Mas algo complica a situação. As dominators identificam na apavorada vítima, traumatizada e suja de sangue, desejos assassinos. O CC ou PP (Psycho Pass) subiu assustadoramente. Masaoka vai atirar no modo paralisia, mas Akane o detém: atirar em alguém que não fez nada? Na vítima de sequestro e estupro? Mas o coeficiente da pobre mulher sobe mais ainda e a dominator de Kogami dita a instrução: modo letal liberado. Por demais condicionado a obedecer sua própria arma, Kogami vai disparar... mas antes que puxe o gatilho, Akane atira nele... com o modo paralisia.

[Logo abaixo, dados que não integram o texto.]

Record adv (k : Z) (st st' : apk_solver_state) : Prop := {
  adv_locked : forall n, locked st n = true -> locked st' n = true /\ chosen st' n = chosen st n;
  adv_errors : ss_errors st <= ss_errors st';
  adv_ignore : ss_ignore_conflict st' = ss_ignore_conflict st;
  adv_changeset : ss_changeset st' = ss_changeset st;
  adv_requirers : forall n, grows k (requirers st n) (requirers st' n);
  adv_covered : forall n, covered st n -> covered st' n;
  adv_qinv : forall x, qinv x st -> qinv x st';
  adv_selectable : forall p, selectable st' p = true -> selectable st p = true;
  adv_conflicts : (forall p, selectable st p = true -> ps_conflicts (pst st p) = 0) ->
                  forall p, selectable st' p = true -> ps_conflicts (pst st' p) = 0;
}.

Record soft (k : Z) (st st' : apk_solver_state) : Prop := {
  soft_adv : adv k st st';
  soft_locked : forall n, locked st' n = locked st n;
  soft_chosen : forall n, chosen st' n = chosen st n;
  soft_errors : ss_errors st' = ss_errors st;
  soft_error : forall p, ps_error (pst st' p) = ps_error (pst st p);
}.

Lemma grows_refl k r : 0 <= k -> grows k r r.
Proof. unfold grows. lia. Qed.
Lemma grows_trans k1 k2 r1 r2 r3 :
  0 <= k1 -> 0 <= k2 -> grows k1 r1 r2 -> grows k2 r2 r3 -> grows (k1 + k2) r1 r3.
Proof. unfold grows. lia. Qed.

Lemma adv_refl k st : 0 <= k -> adv k st st.
Proof. intros. split; [auto | lia | auto | auto | intros; by apply grows_refl | auto..]. Qed.

Lemma adv_trans k1 k2 st1 st2 st3 :
  0 <= k1 -> 0 <= k2 -> adv k1 st1 st2 -> adv k2 st2 st3 -> adv (k1 + k2) st1 st3.
Proof.
  intros ? ? [H1 H2 H3 H9 H4 H5 H6 H7 H8] [H1' H2' H3' H9' H4' H5' H6' H7' H8']. split; eauto using grows_trans.
  - intros n [Hl Hc]%H1. destruct (H1' n Hl) as [??]. split; congruence.
  - lia.
  - congruence.
Qed.

Lemma soft_refl k st : 0 <= k -> soft k st st.
Proof. intros. by split; [apply adv_refl | ..]. Qed.

Lemma soft_trans k1 k2 st1 st2 st3 :
  0 <= k1 -> 0 <= k2 -> soft k1 st1 st2 -> soft k2 st2 st3 -> soft (k1 + k2) st1 st3.
Proof.
  intros ? ? [H1 H2 H3 H4 H5] [H1' H2' H3' H4' H5'].
  split; [by eapply adv_trans | congruence..].
Qed.

Lemma adv_le k k' st st' : 0 <= k <= k' -> adv k st st' -> adv k' st st'.
Proof.
  intros ? H. pose proof (adv_trans k (k' - k) st st' st') as Ht. rewrite Z.add_sub_assoc, Z.add_simpl_l in Ht.
  apply Ht; [lia | lia | done |]. apply adv_refl. lia.
Qed.
Lemma soft_le k k' st st' : 0 <= k <= k' -> soft k st st' -> soft k' st st'.
Proof. intros ? []. split; [by eapply adv_le | done..]. Qed.

Lemma soft_trans0 st1 st2 st3 : soft 0 st1 st2 -> soft 0 st2 st3 -> soft 0 st1 st3.
Proof. by apply (soft_trans 0 0). Qed.

(** ** Primitive updates *)

Lemma soft_upd_n n f st :
  (forall s, ns_locked (f s) = ns_locked s /\ ns_chosen (f s) = ns_chosen s
    /\ ns_requirers (f s) = ns_requirers s /\ ns_unresolved_hashed (f s) = ns_unresolved_hashed s) ->
  soft 0 st (upd_n n f st).
Proof.
  intros Hf.
  assert (forall m, ns_locked (nst (upd_n n f st) m) = ns_locked (nst st m)
    /\ ns_chosen (nst (upd_n n f st) m) = ns_chosen (nst st m)
    /\ ns_requirers (nst (upd_n n f st) m) = ns_requirers (nst st m)
    /\ ns_unresolved_hashed (nst (upd_n n f st) m) = ns_unresolved_hashed (nst st m)) as H.
  { intros m. rewrite nst_upd_n. destruct (decide (m = n)) as [->|]; [apply Hf | done]. }
  split; [split | ..]; unfold qinv, covered, locked, requirers, chosen, selectable; try done.
  - intros m. by destruct (H m) as (-> & -> & _).
  - intros m. destruct (H m) as (_ & _ & -> & _). by apply grows_refl.
  - intros m. by destruct (H m) as (-> & _).
  - intros x Hx m. destruct (H m) as (-> & _ & -> & ->). apply Hx.
  - intros m. by destruct (H m) as (-> & _).
  - intros m. by destruct (H m) as (_ & -> & _).
Qed.

Lemma soft_upd_p_at p f st :
  ps_error (f (pst st p)) = ps_error (pst st p) ->
  (ps_pkg_selectable (f (pst st p)) = true ->
     selectable st p = true /\ (ps_conflicts (pst st p) = 0 -> ps_conflicts (f (pst st p)) = 0)) ->
  soft 0 st (upd_p p f st).
Proof.
  intros He Hs.
  assert (forall q, ps_error (pst (upd_p p f st) q) = ps_error (pst st q)
    /\ (selectable (upd_p p f st) q = true ->
        selectable st q = true /\ (ps_conflicts (pst st q) = 0 -> ps_conflicts (pst (upd_p p f st) q) = 0))) as H.
  { intros q. unfold selectable in *. rewrite pst_upd_p. destruct (decide _) as [Hq|]; [| done].
    by assert (pst st q = pst st p) as -> by (unfold pst; by rewrite Hq). }
  split; [split | ..]; try done.
  - intros m. by apply grows_refl.
  - intros q. apply H.
  - intros Hc q Hq. apply (H q) in Hq as [Hq Hc']. auto.
  - intros q. apply H.
Qed.

Lemma soft_upd_p p f st :
  (forall s, ps_error (f s) = ps_error s /\ ps_conflicts (f s) = ps_conflicts s
    /\ (ps_pkg_selectable (f s) = true -> ps_pkg_selectable s = true)) ->
  soft 0 st (upd_p p f st).
Proof.
  intros Hf. destruct (Hf (pst st p)) as (? & Hc & ?). apply soft_upd_p_at; [done |].
  rewrite Hc. auto.
Qed.

Lemma soft_dirty_head l st : soft 0 st (set_ss_dirty_head l st).
Proof. split; [split | ..]; try done. intros m. by apply grows_refl. Qed.

(** A new queue that lost no name. *)
Lemma soft_queue st st' :
  ss_names st' = ss_names st -> ss_pkgs st' = ss_pkgs st -> ss_errors st' = ss_errors st ->
  ss_ignore_conflict st' = ss_ignore_conflict st -> ss_changeset st' = ss_changeset st ->
  (forall n, n ∈ queue st -> n ∈ queue st') -> soft 0 st st'.
Proof.
  intros Hn Hp He Hi Hcs Hq.
  assert (forall m, nst st' m = nst st m) as Hnst by (intros; unfold nst; by rewrite Hn).
  assert (forall p, pst st' p = pst st p) as Hpst by (intros; unfold pst; by rewrite Hp).
  split; [split | ..]; unfold qinv, covered, locked, requirers, chosen, selectable; try done.
  - intros m. by rewrite Hnst.
  - lia.
  - intros m. rewrite Hnst. by apply grows_refl.
  - intros m. rewrite Hnst. intros [?|?]; [by left | right; auto].
  - intros x Hx m Hm. rewrite Hnst. intros Hr. destruct (Hx m Hm Hr); [by left | right; auto].
  - intros p. by rewrite Hpst.
  - intros Hc p. rewrite Hpst. apply Hc.
  - intros m. by rewrite Hnst.
  - intros m. by rewrite Hnst.
  - intros p. by rewrite Hpst.
Qed.

(** Loops. *)
Lemma soft_each {A} (f : A -> apk_solver_state -> apk_solver_state) k l st :
  0 <= k -> (forall x st, x ∈ l -> soft k st (f x st)) -> soft (k * Z.of_nat (length l)) st (each f l st).
Proof.
  intros Hk. revert st. induction l as [|x l IH]; intros st Hf; simpl; [apply soft_refl; lia |].
  eapply (soft_le (k + k * Z.of_nat (length l))); [lia |].
  apply (soft_trans _ _ _ (f x st)); [lia | lia | apply Hf; left | apply IH].
  intros y st' Hy. apply Hf. by right.
Qed.

Lemma soft_each0 {A} (f : A -> apk_solver_state -> apk_solver_state) l st :
  (forall x st, soft 0 st (f x st)) -> soft 0 st (each f l st).
Proof. intros Hf. apply (soft_each f 0 l st); [done | auto]. Qed.

Create HintDb soft.
#[export] Hint Resolve soft_each0 soft_dirty_head : soft.
#[export] Hint Extern 0 (soft 0 ?st ?st) => apply soft_refl; done : soft.
#[export] Hint Extern 1 (soft 0 _ (upd_n _ _ _)) => apply soft_upd_n; intros []; cbn; done : soft.
#[export] Hint Extern 1 (soft 0 _ (upd_p _ _ _)) => apply soft_upd_p; intros []; cbn; done : soft.
#[export] Hint Extern 2 (soft 0 _ (if _ then _ else _)) => case_if : soft.

(** Splits a composition of updates at its last operation. *)
Ltac soft_step := first [done | eassumption | solve [auto 5 with soft] | eapply soft_trans0; [| solve [auto 5 with soft]]].
Ltac soft_auto := repeat first [progress cbv zeta | case_match | soft_step].

(** ** Queues *)

Lemma elem_of_unlink m n l : m ∈ unlink n l <-> m ∈ l /\ m <> n.
Proof. unfold unlink. rewrite list_elem_of_filter. naive_solver. Qed.

Lemma elem_of_queue_insert order n l m : m ∈ queue_insert order n l <-> m = n \/ m ∈ l.
Proof.
  induction l as [|n0 l IH]; simpl; [set_solver |].
  destruct (_ <? _); rewrite elem_of_cons, ?IH, ?elem_of_cons; tauto.
Qed.

Lemma queue_add_queue n st m : m ∈ queue (queue_add n st) <-> m = n \/ m ∈ queue st.
Proof.
  unfold queue_add, queue. case_if; [| case_if]; simpl;
    rewrite !elem_of_app, ?elem_of_queue_insert, ?list_elem_of_singleton; tauto.
Qed.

Agindo como uma policial humana, Akane dirige-se à vítima. Esta, empunhando um isqueiro aceso (única “arma” que encontrou ao seu alcance) está numa atitude agressiva, levada pelo trauma e pelo desespero, mas Akane, sorrindo, consegue acalmá-la e levá-la a apagar o isqueiro. Então, a policial a seda para que possa ser levada e tratada.

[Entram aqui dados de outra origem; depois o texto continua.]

(** The counters of the change set are those of the caller's change set plus the
    numbers of installs, removals and adjustments in the list.  Nothing resets them, so
    that after a restart (with the force flag for broken worlds) they also count the
    changes of the abandoned attempt, which are no longer in the list. *)
Theorem changeset_counts fuel solver_flags pkgs cs world st :
  marks_fresh pkgs ->
  solver_attempt garbage db flags_set fuel solver_flags pkgs cs world = Some st ->
  let l := cs_changes (ss_changeset st) in
  cs_num_install (ss_changeset st) = cs_num_install cs + count is_install l
  /\ cs_num_remove (ss_changeset st) = cs_num_remove cs + count is_remove l
  /\ cs_num_adjust (ss_changeset st) = cs_num_adjust cs + count is_adjust l
  /\ cs_num_total_changes (ss_changeset st)
     = cs_num_install cs + cs_num_remove cs + cs_num_adjust cs
       + count is_install l + count is_remove l + count is_adjust l.
Proof.
  intros Hf H. apply solver_attempt_inv in H as (st0 & st1 & H0 & H1 & H2).
  destruct (solver_attempt_changes _ _ _ _ _ _ _ _ Hf H0 H1 H2) as (st2 & Hok & _ & _ & _ & _ & Hcs).
  cbv zeta in *. rewrite Hcs. simpl.
  rewrite (ok_install _ _ _ _ _ _ _ Hok), (ok_remove _ _ _ _ _ _ _ Hok), (ok_adjust _ _ _ _ _ _ _ Hok).
  split_and!; lia.
Qed.
End Solution.

(** ** An example database *)

(** curl needs a library that two versions of zlib provide. *)
Definition example_dep (name version : bytes) (op : Z) : apk_dependency := mk_dep name version op false 0 0.
Definition example_package (addr : nat) (name version : bytes) (depends provides : list apk_dependency) : apk_package :=
  mk_pkg addr name version depends [] provides [] [] [] [] [] [] [] [] [] 100 0 0 1 0 0 false false 0 2
    (replicate 20 1) None.
Definition ex_curl : apk_package :=
  example_package 1 (lit "curl") (lit "8.0") [example_dep (lit "so:libz") [] APK_DEPMASK_ANY] [].
Definition ex_zlib1 : apk_package :=
  example_package 2 (lit "zlib") (lit "1.2") [] [example_dep (lit "so:libz") (lit "1") APK_VERSION_EQUAL].
Definition ex_zlib2 : apk_package :=
  example_package 3 (lit "zlib") (lit "1.3") [] [example_dep (lit "so:libz") (lit "1.1") APK_VERSION_EQUAL].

Akane, assim, desde o início se rebela contra a impiedade do sistema. Baixa, de aparência pouco impressionante, nem sequer muito bonita, um tanto insegura no início, ela irá se agigantando ao longo da série. A Inspetora Akane é o elemento puro agindo dentro do sistema impuro; com sua nobreza, arrojo e senso de justiça, é ela quem fará a diferença. Entretanto, o Inspetor Ginoza, que comanda aquele setor, não gostou nem um pouco da sua atitude, e Akane terá de se explicar com ele.
O que ela fez: salvou uma vida inocente de ser eliminada por ordem de uma máquina.
Desafiar o sistema pode ser um ato de temeridade.
Veja-se que na distopia de “Psycho Pass” a vida humana é mercadoria por demais barata, podendo ser eliminada pelo julgamento de uma arma falante, mas que não possui consciência e não avalia motivações e atenuantes. Além disso, condena sem crimes concretos, mas pela simples possibilidade. O mundo atual já é um mundo que desvaloriza ao máximo a vida humana. “Psycho Pass” traz embutida uma mensagem contundente em favor do amor e da justiça, através da protagonista Tsunemori Akane.


Rio de Janeiro, 17 de outubro de 2015.